Her hands fell away from her ears as she stared in horror at the scene that was unfolding on the screen. The boy fought, but the man, so much larger than he, had no trouble bending him over the desk, shoving his face into the wood. The man freed himself from his pants, grunting as he tried to hold the boy still as he raped him. The boy’s face burned red as he choked on his unvoiced scream. He slammed his hands on the desk, dug his nails into the wood.

One of his flailing hands landed on a letter opener. When the beast behind him leaned both hands on the desk, the boy stabbed him. Twice. Instead of ending the proceedings, it made the man climax. He pulled free of the boy and put himself back together. The boy, an adolescent Ty, looked straight at the camera, hatred and vengeance pouring from his eyes. A couple of men who’d been off camera came over and dragged young Ty from the room. When they were gone, his molester yanked his ski mask off and grinned at the camera.

Jefferson Holbrook.

The video ended. No one put the lights on. Light from the projector illuminated the room. Max crossed the room and slammed out of the door leading to the stairs. Eden covered her mouth with both hands. She felt as if she’d swallowed a glass of anti-freeze and was waiting for the poison to melt her insides.

None of the men moved. No one spoke. All stood in rigid silence. At last, Ty looked at her. His face might have been a mask, so little emotion did he show. Her own horror had to have been written all over her face, for he dropped his head and sighed.

“When I saw Holbrook the other night, he was in a barracks full of kids. He said he was training them for the Armageddon.”

“What Armageddon?” Owen asked.

“No idea. We have to take this tape to the sheriff. Those boys need help.”

“Maybe we can get them help without the tape, Blade,” Kit suggested.

Ty and Kit exchanged a long look, speaking in the silent communication of long-time friends.

Max came back into the room, carrying an ax. He walked over to Ty and handed it to him. “Go upstairs and kill the fucking desk.”

Eden watched Ty contemplate the ax and Max’s directive. After a minute, he sighed and set it down. “It’s just a desk, Max.”

There was a new edginess about the men. Eden could see it in the hardness of their eyes, paleness of their faces. It was clear Holbrook had signed his death warrant.

“What’s next, Kit?” Angel asked. “Tell me we’re going to kill the bastard.”

Kit didn’t answer Angel. He sent Eden a meaningful glance. The message was loud and clear. What would happen next was not something she could be privy to.
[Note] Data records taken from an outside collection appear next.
(** C40 (a governor's reward may be kept): the check bounds the payment to the
    governance contract from above only. Under the conditions stated
    for the reward of a staked block, before rewards are shared and without gas refunds: a
    staked block is accepted whose first output that calls the governance
    contract pays it nothing, no output of which calls the budget contract, and
    whose coinstake pays out fees, subsidy and the governor's whole reward, to
    whomever its outputs name. *)
Theorem governor_reward_not_enforced `{Laws : CCoinsViewReads V} (st : gmap ptr CBlockIndex) (chain : CChain) (params : Params)
    (stray : option Z) (name : chain_name) (ReadStakeIndex : Z -> option bytes) (MineBlocksOnDemand : bool)
    (getGovernanceDGP getBudgetDGP : Z -> bytes) (getGovernanceCollateral : Z -> Z) (script_of : uint256 -> option CScript)
    (tip : ptr) (btip : CBlockIndex) (block : CBlock) (tx : CTransaction) (state : CValidationState)
    (nHeight nFees nActualStakeReward : Z) (c : CCoinsViewCache V) (m : scripts_map) (o : CTxOut) :
  wf_store st -> (forall h p, chain_at chain h = Some p -> is_Some (st !! p)) -> nFirstMPoSBlock params > nHeight - 1 ->
  0 <= nMPoSRewardRecipients params ->
  (forall h p b hash, chain_at chain h = Some p -> st !! p = Some b -> phashBlock b = Some hash ->
    staker_script MineBlocksOnDemand b (ReadStakeIndex h) = script_of hash) ->
  Tip chain = Some tip -> st !! tip = Some btip -> 0 <= nMoneySupply btip <= MAX_MONEY -> spacing_small params ->
  header_IsProofOfStake (blk_header block) = true -> vtx block !! 1%nat = Some tx ->
  in_u 31 nHeight -> cache_ok c -> stakes nHeight (cache_utxo c) tx ->
  readable stray (getGovernanceDGP nHeight) governance_call (vout tx) -> readable stray (getBudgetDGP nHeight) budget_call (vout tx) ->
  0 <= nFees <= MAX_MONEY -> scripts_ok script_of m -> window params m ->
  let subsidy := stake_subsidy params nHeight (nMoneySupply btip) (cache_utxo c) tx in
  let governors := GetGovernorSubsidy nHeight (getGovernanceCollateral nHeight) in
  List.find (calls stray (getGovernanceDGP nHeight) governance_call) (vout tx) = Some o -> nValue o = 0 ->
  List.find (calls stray (getBudgetDGP nHeight) budget_call) (vout tx) = None ->
  nActualStakeReward = nFees + subsidy + governors ->
  exists c' m',
    CheckReward stray st chain params name ReadStakeIndex MineBlocksOnDemand getGovernanceDGP getBudgetDGP getGovernanceCollateral
      block state nHeight nFees 0 nActualStakeReward [] c m = Ok (true, state, c', m').
Proof.
  intros Hst Hch Hmp Hrec Hidx Htip Hb Hs Hsp Hp Htx Hh Hc Hstk Hrg Hrb Hf Hm Hw subsidy governors Hfind Hv Hnone Hrew.
  destruct (CheckReward_stake stray st chain params name ReadStakeIndex MineBlocksOnDemand getGovernanceDGP getBudgetDGP
    getGovernanceCollateral script_of Hst Hch Hrec Hidx tip btip Htip Hb Hs Hsp block tx state nHeight nFees 0 nActualStakeReward []
    c m Hp Htx Hh Hc Hstk Hrg Hrb Hf ltac:(lia) Hm Hw) as (b & state' & c' & m' & E & Hst' & Hiff).
  assert (Hg : 0 <= governors) by apply GetGovernorSubsidy_range.
  assert (b = true) as ->; [|exists c', m'; rewrite E; by rewrite Hst'].
  apply Hiff. split.
  - intros o' Ho'. rewrite Hfind in Ho'. injection Ho' as <-. rewrite Hv. exact Hg.
  - intros o' Ho'. congruence.
  - unfold reward_limit, granted. rewrite Hfind, Hnone, Hrew. subst subsidy governors. unfold governor. lia.
  - exists []. split; [|apply submseteq_nil_l]. apply shares_sole. unfold recipients. by destruct (Z.leb_spec (nFirstMPoSBlock params) (nHeight - 1)); [lia|].
Qed.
“Blade, take Eden upstairs,” Owen said.

Ty walked toward the hall exit, leaving the door open for her to follow or not. She sent a glance around the room at the guys who were like brothers to Ty, relieved that none of them judged him. Every one of them looked as if his heart had been cut from his chest. She started toward the door, but Kit stopped her, grabbing hold of her arm.

“You keep him safe, feel me?”

She had time only to blink the tears from her face and nod before Ty came back into the room. He crossed to the table and snagged the ax, then took her arm and dragged her with him to the elevator.
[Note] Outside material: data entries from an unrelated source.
(** ** A committed block in context *)

Section commit_context.
Context `{Laws : DispatchLaws} (block : CBlock) (tx : CTransaction) (txs : list CTransaction) (i : CTxIn) (ins : list CTxIn).
Hypothesis Hvtx : vtx block = tx :: txs.
Hypothesis Hvin : vin tx = i :: ins.

Lemma committed_final root h cutoff :
  forallb (fun t => IsFinalTx t h cutoff) (vtx (committed block root)) = forallb (fun t => IsFinalTx t h cutoff) (vtx block).
Proof. unfold committed. rewrite Hvtx, Hvin. cbn [vtx forallb]. f_equal. unfold IsFinalTx. cbn [nLockTime vin]. by rewrite Hvin. Qed.

Lemma committed_height params root h : check_height params h (committed block root) = check_height params h block.
Proof.
  unfold check_height, committed. destruct (BIP34Height params <=? h); [|done]. rewrite Hvtx, Hvin.
  cbn [vtx lookup list_lookup of_option obind vin]. by rewrite Hvin.
Qed.

End commit_context.

(** * The properties *)

(** C13 (blocks): with the map of block hashes leading into the index, for a
    block of fewer than 2^31 transactions that is not marked as checked, and if
    staked one in which no contract script of the coinstake makes the test for
    a governance call read outside the script ([examinable]): [CheckBlock]
    returns, and accepts the block exactly when it is one: the work or the time
    of its header, the merkle root without a repeated subtree, one coinbase, in
    a staked block one coinstake that spends the header's kernel and calls only
    the governance contracts, the signature, every transaction, the order of
    contract spends, and the count of signature operations. It marks the block
    as checked only if it accepts it and was asked to check work and root. An
    accepted block leaves the state as it was, and so does a staked block from
    the future, which is refused; any other refusal is recorded in the state,
    as an invalid header if the work is wrong, else as a mutation if the merkle
    root is, else as a violation of consensus. *)
Theorem CheckBlock_decides `{View : CCoinsView V} `{Files : BlockFiles} `{Dis : Dispatch} `{Laws : !DispatchLaws}
    (Verify : CPubKey -> uint256 -> bytes -> bool) (RecoverLaxDER : uint256 -> bytes -> Z -> bool -> option CPubKey)
    (st : gmap ptr CBlockIndex) (mapBlockIndex : gmap uint256 ptr) (chain : CChain) (params : Params)
    (IsInitialBlockDownload : bool) (AdjustedTime : Z) (g : BlockSizeParams) (getGovernanceDGP getBudgetDGP : Z -> bytes)
    (block : CBlock) (state : CValidationState) (fPOW fRoot fSig : bool) (view : CCoinsViewCache V) :
  (forall hash p, mapBlockIndex !! hash = Some p -> is_Some (st !! p)) ->
  Z.of_nat (length (vtx block)) < 2 ^ 31 ->
  (header_IsProofOfStake (blk_header block) = true -> forall tx, vtx block !! 1%nat = Some tx ->
    Forall (examinable getGovernanceDGP getBudgetDGP (height_of st mapBlockIndex chain block)) (vout tx)) ->
  exists b state' fChecked,
    CheckBlock Verify RecoverLaxDER st mapBlockIndex chain params IsInitialBlockDownload AdjustedTime g getGovernanceDGP getBudgetDGP
      block false state fPOW fRoot fSig view = Ok (b, state', fChecked) /\
    (b = true <-> block_ok Verify st mapBlockIndex chain params AdjustedTime g getGovernanceDGP getBudgetDGP fPOW fRoot fSig block) /\
    fChecked = b && fPOW && fRoot /\
    if too_late AdjustedTime block then state' = state else recorded (block_reason params fPOW fRoot block) state b state'.
Proof. intros Hmap Hl Hex. by apply CheckBlock_spec. Qed.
“Ty, you don’t have to come up.” She faced him. “Stay here and work on the plan with the others.”

He didn’t answer her. When the elevator doors opened, he held them open for her and Tank, then stepped into the cab with them. They came out in the master bedroom. Ty marched her down the hall, past the media room, the game room, the living room.
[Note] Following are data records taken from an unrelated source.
(** The tip or a successor of it is a candidate. *)
Definition target (s : ChainState) : Prop :=
  exists tip t, Tip (m_chain s) = Some tip /\ t ∈ setBlockIndexCandidates s /\ ancestor (entries s) tip t.

(** When the callers use an operation: a header whose entry, if it has a parent,
    adds some work that does not overflow; data of an entry that is not
    connected yet; pruning of candidates, in [PreciousBlock] too, with a
    candidate that the node works towards; and the rest on entries of the tree
    and with a tip. [M] bounds the transactions of a block. *)
Definition allowed (M : Z) (s : ChainState) (o : op) : Prop :=
  match o with
  | OpHeader block => in_u 32 (hdr_nBits block) /\ hashPrevBlock block <> header_GetHash block /\ 0 < M < 2 ^ 32 /\
      forall q bq, m_block_index s !! hashPrevBlock block = Some q -> entries s !! q = Some bq ->
        M * (Chain.nHeight bq + 2) < 2 ^ 32 /\ 0 < header_work block /\ val (nChainWork bq) + header_work block < 2 ^ 256
  | OpBlock params block pindex pos => 0 < Z.of_nat (length (vtx block)) <= M /\ exists b, entries s !! pindex = Some b /\ nChainTx b = 0
  | OpMostWork => True
  | OpPrune => target s
  | OpInvalid _ pindex _ => present s pindex /\ is_Some (Tip (m_chain s))
  | OpReset pindex => present s pindex /\ is_Some (Tip (m_chain s))
  | OpPrecious pindex => present s pindex /\ target s
  | OpSetTip pindex => present s pindex
  end.

Definition empty_state : ChainState :=
  mkChainState ∅ ∅ ∅ [] ∅ ∅ ∅ [] None None None None false false 1 (-1) (of_uint64 0).

Inductive reachable (M : Z) : ChainState -> Prop :=
| reach_empty : reachable M empty_state
| reach_step s o s' : reachable M s -> allowed M s o -> run o s = Ok s' -> reachable M s'.

Lemma tallied_new M s s' block p b :
  tree_ok s -> tallied M s -> entries s' = <[p := b]> (entries s) -> entries s !! p = None -> new_entry s block b -> allowed M s (OpHeader block) ->
  tallied M s'.
Proof.
  intros Hs Ht E Hp Hnew (Hbits & _ & HM & Hroom) x bx Hx. rewrite E in Hx. apply lookup_insert_Some in Hx as [[<- <-]|[Hne Hx]].
  - destruct Hnew as [_ Ep Eh _ _ (_ & Eb & _) _ (En & Etx & _)]. split; [by rewrite Eb|lia| |rewrite Etx|by rewrite Etx].
    all: destruct (pprev b) as [q|] eqn:Eq; cbn [mbind option_bind] in Eh; [|rewrite Eh; lia].
    all: symmetry in Ep; pose proof (proj1 (tree_index s Hs _ _) Ep) as (bq & Hq & _); rewrite Hq in Eh; destruct (Hroom q bq Ep Hq) as [Hroom' _];
      pose proof (wf_height _ _ _ (tree_wf s Hs _ _ Hq)); nia.
  - destruct (Ht x bx Hx) as [? ? ? ? Hsum]. split; [done..|]. intros Hnx. rewrite (Hsum Hnx). f_equal. destruct (pprev bx) as [q|] eqn:Eq; [|done].
    pose proof (wf_pprev _ _ _ (tree_wf s Hs _ _ Hx)) as Hprev. rewrite Eq in Hprev. destruct Hprev as (bq & Hq & _).
    cbn [mbind option_bind]. by rewrite E, lookup_insert_ne by congruence.
Qed.

Lemma grows_new M s s' block p b :
  tree_ok s -> grows (entries s) -> entries s' = <[p := b]> (entries s) -> entries s !! p = None -> new_entry s block b -> allowed M s (OpHeader block) ->
  grows (entries s').
Proof.
  intros Hs Hg E Hp Hnew (Hbits & _ & _ & Hroom) x bx q bq Hx Hq Hbq. rewrite E in Hx, Hbq.
  destruct (decide (q = p)) as [->|Hne].
  { exfalso. apply lookup_insert_Some in Hx as [[<- <-]|[Hne Hx]].
    - symmetry in Hq. rewrite (new_pprev _ _ _ Hnew) in Hq. symmetry in Hq. apply (tree_index s Hs) in Hq as (y & Hy & _). congruence.
    - pose proof (wf_pprev _ _ _ (tree_wf s Hs _ _ Hx)) as Hprev. rewrite Hq in Hprev. destruct Hprev as (y & Hy & _). congruence. }
  rewrite lookup_insert_ne in Hbq by done. apply lookup_insert_Some in Hx as [[<- <-]|[_ Hx]]; [|exact (Hg x bx q bq Hx Hq Hbq)].
  destruct (new_work _ _ _ Hnew) as (_ & proof & Ep & ->). rewrite Hq. cbn [mbind option_bind]. rewrite Hbq.
  destruct (new_header _ _ _ Hnew) as (_ & Eb & _).
  rewrite (new_pprev _ _ _ Hnew) in Hq. destruct (Hroom q bq Hq Hbq) as (_ & Hpos & Hlt).
  destruct (GetBlockProof_spec b) as (w & Ew & _ & Hw); [by rewrite Eb|]. rewrite Ep in Ew. injection Ew as <-.
  assert (Hwork : val proof = header_work block) by (rewrite Hw; unfold header_work, Chain.block_work; by rewrite Eb).
  pose proof (val_wf _ (tree_work s Hs q bq Hbq)). rewrite Z.mod_small; lia.
Qed.

Lemma restatus_keeps st st' : restatus st st' -> keeps_work st st'.
Proof. intros Hr p b Hp. destruct (restatus_lookup _ _ _ _ Hr Hp) as [z Hz]. by eexists. Qed.

Lemma grows_restatus st st' : restatus st st' -> grows st -> grows st'.
Proof. intros Hr. apply grows_keep; [by apply restatus_same_tree|by apply restatus_keeps]. Qed.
Fee and Mandy were in the living room playing a game while Zavi watched TV. Mandy did a double take when she caught sight of them.

“Ty? What’s going on?” Mandy asked. He didn’t answer her. Eden gave Mandy a shake of her head in warning, but that didn’t deter Mandy. “Eden? What’s happening? Do you want me to get Rocco or Kit?”

“No, they sent us up here,” Eden told her. “It’ll be all right. We’re fine.” She sent Ty a quick look, hoping they were in fact fine.

He made an abrupt turn at the stairs to the basement, pushing her ahead of him. “Go,” he ordered, gesturing with the ax.